++++ Records supplied
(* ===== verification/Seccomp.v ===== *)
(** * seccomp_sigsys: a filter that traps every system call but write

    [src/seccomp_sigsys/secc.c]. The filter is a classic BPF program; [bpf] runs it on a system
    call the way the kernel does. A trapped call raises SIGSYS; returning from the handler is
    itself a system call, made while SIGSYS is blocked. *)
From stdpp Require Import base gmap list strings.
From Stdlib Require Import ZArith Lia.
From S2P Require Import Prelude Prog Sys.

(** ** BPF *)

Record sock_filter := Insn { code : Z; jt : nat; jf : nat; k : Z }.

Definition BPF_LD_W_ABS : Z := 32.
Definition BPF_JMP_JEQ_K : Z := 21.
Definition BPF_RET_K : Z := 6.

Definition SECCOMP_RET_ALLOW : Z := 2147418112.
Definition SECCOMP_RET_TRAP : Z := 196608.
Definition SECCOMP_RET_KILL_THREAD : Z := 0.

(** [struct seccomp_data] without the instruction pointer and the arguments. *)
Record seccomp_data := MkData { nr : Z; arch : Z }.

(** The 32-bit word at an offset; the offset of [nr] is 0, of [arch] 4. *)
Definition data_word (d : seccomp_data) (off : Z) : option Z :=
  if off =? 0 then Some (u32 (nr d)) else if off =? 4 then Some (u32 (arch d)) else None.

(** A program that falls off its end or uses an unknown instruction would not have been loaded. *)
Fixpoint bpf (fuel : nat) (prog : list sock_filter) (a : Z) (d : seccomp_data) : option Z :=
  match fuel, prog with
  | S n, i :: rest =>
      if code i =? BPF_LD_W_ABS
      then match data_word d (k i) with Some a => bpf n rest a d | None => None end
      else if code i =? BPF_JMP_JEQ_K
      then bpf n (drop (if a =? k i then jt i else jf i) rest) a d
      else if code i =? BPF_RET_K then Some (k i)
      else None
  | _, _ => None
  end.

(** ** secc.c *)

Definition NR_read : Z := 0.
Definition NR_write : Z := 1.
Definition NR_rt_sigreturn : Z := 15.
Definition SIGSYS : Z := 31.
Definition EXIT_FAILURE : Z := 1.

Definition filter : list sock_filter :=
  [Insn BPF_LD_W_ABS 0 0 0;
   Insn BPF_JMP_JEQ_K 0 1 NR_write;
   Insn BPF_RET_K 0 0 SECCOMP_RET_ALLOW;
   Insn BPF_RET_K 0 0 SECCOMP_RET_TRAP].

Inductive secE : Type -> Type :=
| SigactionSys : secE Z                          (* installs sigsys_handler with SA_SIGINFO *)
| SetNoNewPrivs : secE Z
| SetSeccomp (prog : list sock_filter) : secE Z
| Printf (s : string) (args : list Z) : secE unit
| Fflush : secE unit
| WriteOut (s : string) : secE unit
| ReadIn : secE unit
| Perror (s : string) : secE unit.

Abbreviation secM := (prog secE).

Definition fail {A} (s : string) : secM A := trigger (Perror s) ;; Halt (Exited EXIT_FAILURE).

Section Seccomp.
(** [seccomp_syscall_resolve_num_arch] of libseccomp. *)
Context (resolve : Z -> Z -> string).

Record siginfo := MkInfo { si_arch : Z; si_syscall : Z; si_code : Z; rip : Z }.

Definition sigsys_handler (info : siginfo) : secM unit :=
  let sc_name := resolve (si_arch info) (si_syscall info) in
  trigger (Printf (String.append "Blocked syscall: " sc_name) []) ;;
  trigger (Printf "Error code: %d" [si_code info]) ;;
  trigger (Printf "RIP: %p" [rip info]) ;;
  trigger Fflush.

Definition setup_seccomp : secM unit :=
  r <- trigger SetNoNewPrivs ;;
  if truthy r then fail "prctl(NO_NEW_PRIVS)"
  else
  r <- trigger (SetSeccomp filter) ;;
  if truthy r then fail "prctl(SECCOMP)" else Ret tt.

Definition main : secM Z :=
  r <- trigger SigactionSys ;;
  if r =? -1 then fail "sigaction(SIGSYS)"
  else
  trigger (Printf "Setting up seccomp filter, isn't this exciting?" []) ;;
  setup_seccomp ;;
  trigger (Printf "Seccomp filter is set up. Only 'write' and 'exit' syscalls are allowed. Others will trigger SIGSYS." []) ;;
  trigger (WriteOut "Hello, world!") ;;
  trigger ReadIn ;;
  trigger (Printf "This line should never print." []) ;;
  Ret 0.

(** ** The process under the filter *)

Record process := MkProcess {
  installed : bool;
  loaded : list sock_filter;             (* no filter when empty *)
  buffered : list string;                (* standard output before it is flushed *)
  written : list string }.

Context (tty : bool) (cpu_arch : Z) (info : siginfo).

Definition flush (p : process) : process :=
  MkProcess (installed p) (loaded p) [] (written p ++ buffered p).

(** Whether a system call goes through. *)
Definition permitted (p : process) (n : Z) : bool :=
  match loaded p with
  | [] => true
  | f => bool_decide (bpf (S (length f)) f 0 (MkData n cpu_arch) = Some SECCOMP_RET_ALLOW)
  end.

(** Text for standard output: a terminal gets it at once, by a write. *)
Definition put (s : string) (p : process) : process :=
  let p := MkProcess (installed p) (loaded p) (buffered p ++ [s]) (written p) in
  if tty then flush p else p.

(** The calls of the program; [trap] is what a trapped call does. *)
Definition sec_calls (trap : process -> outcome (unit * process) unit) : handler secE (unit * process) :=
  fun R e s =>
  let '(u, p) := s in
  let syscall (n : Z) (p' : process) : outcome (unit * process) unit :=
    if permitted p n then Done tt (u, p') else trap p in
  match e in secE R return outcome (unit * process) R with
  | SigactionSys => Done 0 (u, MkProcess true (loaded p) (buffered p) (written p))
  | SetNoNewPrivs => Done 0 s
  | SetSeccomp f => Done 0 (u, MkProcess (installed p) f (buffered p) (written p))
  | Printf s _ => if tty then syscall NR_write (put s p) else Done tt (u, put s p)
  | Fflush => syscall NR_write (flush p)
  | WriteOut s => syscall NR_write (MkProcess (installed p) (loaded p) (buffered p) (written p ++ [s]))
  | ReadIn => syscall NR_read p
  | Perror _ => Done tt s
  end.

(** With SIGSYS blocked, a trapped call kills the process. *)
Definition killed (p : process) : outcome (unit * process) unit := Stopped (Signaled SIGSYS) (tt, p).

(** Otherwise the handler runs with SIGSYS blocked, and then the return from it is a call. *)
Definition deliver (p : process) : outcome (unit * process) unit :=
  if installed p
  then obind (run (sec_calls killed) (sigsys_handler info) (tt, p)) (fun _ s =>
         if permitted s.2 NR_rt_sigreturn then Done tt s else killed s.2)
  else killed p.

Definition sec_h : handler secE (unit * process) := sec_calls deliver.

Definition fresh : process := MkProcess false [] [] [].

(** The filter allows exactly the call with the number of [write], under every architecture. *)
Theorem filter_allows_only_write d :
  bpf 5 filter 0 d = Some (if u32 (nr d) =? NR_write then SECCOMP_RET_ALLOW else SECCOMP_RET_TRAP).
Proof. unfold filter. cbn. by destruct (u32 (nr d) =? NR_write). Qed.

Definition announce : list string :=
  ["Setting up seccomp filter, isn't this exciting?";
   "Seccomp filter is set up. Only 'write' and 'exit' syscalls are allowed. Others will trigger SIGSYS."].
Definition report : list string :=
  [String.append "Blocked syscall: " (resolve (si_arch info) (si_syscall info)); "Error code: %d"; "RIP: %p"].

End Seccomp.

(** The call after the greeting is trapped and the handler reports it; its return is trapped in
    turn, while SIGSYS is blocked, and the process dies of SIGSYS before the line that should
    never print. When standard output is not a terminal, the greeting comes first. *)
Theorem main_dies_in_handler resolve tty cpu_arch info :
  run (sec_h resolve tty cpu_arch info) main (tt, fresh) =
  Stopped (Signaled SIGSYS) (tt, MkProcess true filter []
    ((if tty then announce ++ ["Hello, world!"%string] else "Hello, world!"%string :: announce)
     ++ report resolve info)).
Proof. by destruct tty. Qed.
++++++++
++++ Records supplied
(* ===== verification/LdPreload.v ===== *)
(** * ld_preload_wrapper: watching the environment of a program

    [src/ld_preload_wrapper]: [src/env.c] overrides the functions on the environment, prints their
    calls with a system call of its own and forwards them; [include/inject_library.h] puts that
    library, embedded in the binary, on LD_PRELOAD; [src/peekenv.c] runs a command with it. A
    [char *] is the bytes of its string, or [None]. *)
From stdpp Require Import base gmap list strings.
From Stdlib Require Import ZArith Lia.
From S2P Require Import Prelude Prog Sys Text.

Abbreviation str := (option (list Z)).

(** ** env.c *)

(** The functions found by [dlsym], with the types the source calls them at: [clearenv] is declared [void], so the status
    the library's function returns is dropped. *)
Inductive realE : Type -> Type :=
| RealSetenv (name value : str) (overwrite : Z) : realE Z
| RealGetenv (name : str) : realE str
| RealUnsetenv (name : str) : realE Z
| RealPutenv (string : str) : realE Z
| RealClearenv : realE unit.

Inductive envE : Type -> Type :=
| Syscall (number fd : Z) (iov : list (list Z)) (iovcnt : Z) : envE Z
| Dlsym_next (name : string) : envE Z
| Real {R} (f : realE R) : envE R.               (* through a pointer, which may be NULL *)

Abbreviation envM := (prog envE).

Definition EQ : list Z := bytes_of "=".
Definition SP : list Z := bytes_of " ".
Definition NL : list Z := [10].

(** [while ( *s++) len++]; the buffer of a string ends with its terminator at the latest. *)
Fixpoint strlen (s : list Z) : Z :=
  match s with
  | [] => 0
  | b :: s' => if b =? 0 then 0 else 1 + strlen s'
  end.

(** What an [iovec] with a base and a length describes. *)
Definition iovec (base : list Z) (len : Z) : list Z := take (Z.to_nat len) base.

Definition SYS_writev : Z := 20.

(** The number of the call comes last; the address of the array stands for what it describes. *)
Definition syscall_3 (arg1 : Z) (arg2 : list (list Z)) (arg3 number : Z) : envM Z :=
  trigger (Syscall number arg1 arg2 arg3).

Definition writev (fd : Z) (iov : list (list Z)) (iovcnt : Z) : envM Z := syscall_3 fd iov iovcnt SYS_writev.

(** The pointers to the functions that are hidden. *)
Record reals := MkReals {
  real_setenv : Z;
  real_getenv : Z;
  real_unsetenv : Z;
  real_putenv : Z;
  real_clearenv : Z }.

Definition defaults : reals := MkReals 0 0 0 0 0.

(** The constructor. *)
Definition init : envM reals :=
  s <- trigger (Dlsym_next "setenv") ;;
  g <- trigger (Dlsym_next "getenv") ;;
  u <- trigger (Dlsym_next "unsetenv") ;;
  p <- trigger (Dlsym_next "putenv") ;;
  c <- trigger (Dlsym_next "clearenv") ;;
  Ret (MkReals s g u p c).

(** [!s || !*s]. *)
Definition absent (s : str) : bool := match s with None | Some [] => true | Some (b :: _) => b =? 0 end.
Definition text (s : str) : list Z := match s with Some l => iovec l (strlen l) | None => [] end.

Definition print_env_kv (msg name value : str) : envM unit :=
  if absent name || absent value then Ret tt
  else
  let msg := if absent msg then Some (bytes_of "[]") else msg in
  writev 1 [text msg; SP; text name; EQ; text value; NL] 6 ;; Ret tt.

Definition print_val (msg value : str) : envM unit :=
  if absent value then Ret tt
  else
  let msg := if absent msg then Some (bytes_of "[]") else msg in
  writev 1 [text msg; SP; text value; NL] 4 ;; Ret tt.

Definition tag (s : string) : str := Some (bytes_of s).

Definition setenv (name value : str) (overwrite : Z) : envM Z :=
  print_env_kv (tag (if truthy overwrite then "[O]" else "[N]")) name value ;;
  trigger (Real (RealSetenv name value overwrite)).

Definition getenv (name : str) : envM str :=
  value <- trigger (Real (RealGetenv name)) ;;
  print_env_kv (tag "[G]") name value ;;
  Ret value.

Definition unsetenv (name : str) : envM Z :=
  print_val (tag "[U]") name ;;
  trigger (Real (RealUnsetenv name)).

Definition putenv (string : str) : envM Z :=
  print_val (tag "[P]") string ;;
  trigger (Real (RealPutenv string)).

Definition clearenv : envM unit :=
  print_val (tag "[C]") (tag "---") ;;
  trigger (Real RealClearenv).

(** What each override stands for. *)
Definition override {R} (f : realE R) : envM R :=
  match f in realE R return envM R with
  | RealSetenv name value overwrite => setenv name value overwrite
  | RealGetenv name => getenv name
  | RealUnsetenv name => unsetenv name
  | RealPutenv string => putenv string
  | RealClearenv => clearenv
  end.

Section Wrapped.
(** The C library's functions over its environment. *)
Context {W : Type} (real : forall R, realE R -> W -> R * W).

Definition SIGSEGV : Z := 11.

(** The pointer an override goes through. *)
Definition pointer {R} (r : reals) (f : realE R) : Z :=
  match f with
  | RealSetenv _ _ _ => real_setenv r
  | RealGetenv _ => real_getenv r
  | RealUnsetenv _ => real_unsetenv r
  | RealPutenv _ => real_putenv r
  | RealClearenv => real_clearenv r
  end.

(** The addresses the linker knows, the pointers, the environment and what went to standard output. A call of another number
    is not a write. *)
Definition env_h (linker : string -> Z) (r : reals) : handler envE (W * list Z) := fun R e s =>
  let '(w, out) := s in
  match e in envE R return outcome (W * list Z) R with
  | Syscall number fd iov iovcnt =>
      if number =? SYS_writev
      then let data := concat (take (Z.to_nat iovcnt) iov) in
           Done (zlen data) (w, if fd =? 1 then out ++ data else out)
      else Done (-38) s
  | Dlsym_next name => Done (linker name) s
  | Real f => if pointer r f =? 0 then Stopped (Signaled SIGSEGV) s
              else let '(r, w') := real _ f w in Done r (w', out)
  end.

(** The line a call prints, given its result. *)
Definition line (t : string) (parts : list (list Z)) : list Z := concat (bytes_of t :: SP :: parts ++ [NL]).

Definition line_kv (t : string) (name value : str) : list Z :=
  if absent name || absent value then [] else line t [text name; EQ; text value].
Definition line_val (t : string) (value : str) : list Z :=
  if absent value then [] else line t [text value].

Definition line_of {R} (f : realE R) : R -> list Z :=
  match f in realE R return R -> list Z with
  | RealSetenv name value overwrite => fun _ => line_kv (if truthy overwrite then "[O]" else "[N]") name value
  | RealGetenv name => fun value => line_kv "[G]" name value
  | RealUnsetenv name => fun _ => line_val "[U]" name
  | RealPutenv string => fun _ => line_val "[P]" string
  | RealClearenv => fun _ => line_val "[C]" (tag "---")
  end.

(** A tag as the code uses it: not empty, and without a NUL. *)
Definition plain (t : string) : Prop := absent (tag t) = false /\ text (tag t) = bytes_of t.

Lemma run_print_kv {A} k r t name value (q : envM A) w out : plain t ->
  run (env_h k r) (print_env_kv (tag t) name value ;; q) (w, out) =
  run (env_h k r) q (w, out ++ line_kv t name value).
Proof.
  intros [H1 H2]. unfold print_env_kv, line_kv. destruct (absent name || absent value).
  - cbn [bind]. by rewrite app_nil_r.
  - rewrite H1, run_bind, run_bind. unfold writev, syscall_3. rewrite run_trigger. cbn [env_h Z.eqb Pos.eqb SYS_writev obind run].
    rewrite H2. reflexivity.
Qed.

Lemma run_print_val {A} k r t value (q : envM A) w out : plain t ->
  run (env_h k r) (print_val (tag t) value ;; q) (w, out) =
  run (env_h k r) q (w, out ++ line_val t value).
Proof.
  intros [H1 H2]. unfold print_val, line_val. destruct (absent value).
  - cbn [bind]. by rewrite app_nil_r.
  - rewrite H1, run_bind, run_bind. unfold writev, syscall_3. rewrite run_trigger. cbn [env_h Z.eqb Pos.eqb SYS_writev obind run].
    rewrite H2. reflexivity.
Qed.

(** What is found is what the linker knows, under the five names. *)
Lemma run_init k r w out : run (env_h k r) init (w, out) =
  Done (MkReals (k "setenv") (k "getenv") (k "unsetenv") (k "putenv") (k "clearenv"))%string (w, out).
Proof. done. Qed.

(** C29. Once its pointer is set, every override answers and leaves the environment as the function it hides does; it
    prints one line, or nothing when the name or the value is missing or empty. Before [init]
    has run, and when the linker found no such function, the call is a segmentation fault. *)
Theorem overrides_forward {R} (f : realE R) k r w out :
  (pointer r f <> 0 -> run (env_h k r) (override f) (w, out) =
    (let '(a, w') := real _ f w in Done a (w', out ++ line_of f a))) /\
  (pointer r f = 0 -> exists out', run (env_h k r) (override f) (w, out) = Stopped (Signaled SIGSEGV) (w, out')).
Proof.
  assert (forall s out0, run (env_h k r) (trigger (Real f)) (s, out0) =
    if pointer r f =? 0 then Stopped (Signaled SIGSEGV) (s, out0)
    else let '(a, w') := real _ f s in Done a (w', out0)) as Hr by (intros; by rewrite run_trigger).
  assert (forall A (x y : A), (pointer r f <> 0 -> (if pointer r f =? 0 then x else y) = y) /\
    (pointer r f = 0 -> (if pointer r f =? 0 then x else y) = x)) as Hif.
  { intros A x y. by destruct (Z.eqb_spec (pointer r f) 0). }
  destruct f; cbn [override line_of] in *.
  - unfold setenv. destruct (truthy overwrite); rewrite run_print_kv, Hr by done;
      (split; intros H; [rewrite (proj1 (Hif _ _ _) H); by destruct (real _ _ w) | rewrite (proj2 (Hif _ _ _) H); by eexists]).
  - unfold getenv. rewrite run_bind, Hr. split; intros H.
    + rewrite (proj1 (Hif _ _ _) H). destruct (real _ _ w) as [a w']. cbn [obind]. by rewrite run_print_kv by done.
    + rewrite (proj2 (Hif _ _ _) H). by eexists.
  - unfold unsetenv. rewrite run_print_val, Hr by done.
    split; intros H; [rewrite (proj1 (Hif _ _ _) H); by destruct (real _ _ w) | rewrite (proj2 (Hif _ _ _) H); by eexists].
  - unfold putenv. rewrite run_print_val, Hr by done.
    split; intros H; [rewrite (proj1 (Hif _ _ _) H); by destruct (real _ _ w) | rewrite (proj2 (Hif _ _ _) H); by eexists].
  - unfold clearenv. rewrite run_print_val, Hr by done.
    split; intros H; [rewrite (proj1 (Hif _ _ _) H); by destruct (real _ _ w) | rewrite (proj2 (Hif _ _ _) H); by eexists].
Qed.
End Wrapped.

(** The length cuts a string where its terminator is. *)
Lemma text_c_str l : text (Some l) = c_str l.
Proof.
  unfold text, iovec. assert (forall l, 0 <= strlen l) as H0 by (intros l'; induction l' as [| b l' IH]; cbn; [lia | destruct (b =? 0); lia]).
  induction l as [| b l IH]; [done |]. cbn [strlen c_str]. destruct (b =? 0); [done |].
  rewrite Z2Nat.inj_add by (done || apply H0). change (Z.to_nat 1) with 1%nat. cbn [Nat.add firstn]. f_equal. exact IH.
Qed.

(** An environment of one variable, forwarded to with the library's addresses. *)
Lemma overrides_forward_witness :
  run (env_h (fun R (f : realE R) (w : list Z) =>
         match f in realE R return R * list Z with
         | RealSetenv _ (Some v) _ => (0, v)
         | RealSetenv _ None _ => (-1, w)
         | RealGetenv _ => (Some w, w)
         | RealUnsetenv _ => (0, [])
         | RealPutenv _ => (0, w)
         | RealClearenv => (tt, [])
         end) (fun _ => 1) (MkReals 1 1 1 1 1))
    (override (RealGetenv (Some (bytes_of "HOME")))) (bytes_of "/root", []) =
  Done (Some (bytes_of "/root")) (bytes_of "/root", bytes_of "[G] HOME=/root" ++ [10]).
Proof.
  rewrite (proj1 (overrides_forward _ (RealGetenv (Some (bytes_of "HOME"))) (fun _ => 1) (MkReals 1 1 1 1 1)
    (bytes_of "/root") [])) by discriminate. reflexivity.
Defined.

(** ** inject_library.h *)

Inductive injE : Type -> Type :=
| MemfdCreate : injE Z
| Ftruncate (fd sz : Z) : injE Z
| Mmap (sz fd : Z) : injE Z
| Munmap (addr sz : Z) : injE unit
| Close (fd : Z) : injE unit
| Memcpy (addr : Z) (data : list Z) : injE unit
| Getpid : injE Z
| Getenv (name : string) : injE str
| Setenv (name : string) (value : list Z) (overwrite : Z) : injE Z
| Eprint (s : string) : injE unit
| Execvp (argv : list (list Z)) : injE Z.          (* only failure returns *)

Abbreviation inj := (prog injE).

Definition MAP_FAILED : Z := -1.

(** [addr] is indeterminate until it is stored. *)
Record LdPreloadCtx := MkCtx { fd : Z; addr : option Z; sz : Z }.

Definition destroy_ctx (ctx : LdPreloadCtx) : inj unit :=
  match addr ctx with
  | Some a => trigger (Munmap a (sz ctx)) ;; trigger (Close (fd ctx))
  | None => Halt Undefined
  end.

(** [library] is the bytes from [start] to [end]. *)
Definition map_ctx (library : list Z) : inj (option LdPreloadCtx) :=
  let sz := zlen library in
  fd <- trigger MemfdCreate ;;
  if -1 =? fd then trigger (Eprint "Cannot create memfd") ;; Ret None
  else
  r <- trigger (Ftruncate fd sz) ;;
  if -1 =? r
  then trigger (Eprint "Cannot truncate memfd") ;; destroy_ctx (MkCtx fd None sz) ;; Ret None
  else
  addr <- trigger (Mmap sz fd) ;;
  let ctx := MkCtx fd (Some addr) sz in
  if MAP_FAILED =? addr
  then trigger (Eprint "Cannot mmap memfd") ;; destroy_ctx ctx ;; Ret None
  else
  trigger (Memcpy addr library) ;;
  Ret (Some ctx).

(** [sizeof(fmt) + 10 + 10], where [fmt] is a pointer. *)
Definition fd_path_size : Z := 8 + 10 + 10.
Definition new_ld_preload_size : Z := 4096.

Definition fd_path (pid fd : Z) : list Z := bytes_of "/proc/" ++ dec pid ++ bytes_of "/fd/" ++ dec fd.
++++++++
[What the exercise asks]: Reproduce exactly the section above that begins at the line containing "(pointer r f = 0 -> exists" and ends at the line containing "y. by destruct", leaving out all other lines.

[Solution to this exercise]:
  (pointer r f = 0 -> exists out', run (env_h k r) (override f) (w, out) = Stopped (Signaled SIGSEGV) (w, out')).
Proof.
  assert (forall s out0, run (env_h k r) (trigger (Real f)) (s, out0) =
    if pointer r f =? 0 then Stopped (Signaled SIGSEGV) (s, out0)
    else let '(a, w') := real _ f s in Done a (w', out0)) as Hr by (intros; by rewrite run_trigger).
  assert (forall A (x y : A), (pointer r f <> 0 -> (if pointer r f =? 0 then x else y) = y) /\
    (pointer r f = 0 -> (if pointer r f =? 0 then x else y) = x)) as Hif.
  { intros A x y. by destruct (Z.eqb_spec (pointer r f) 0). }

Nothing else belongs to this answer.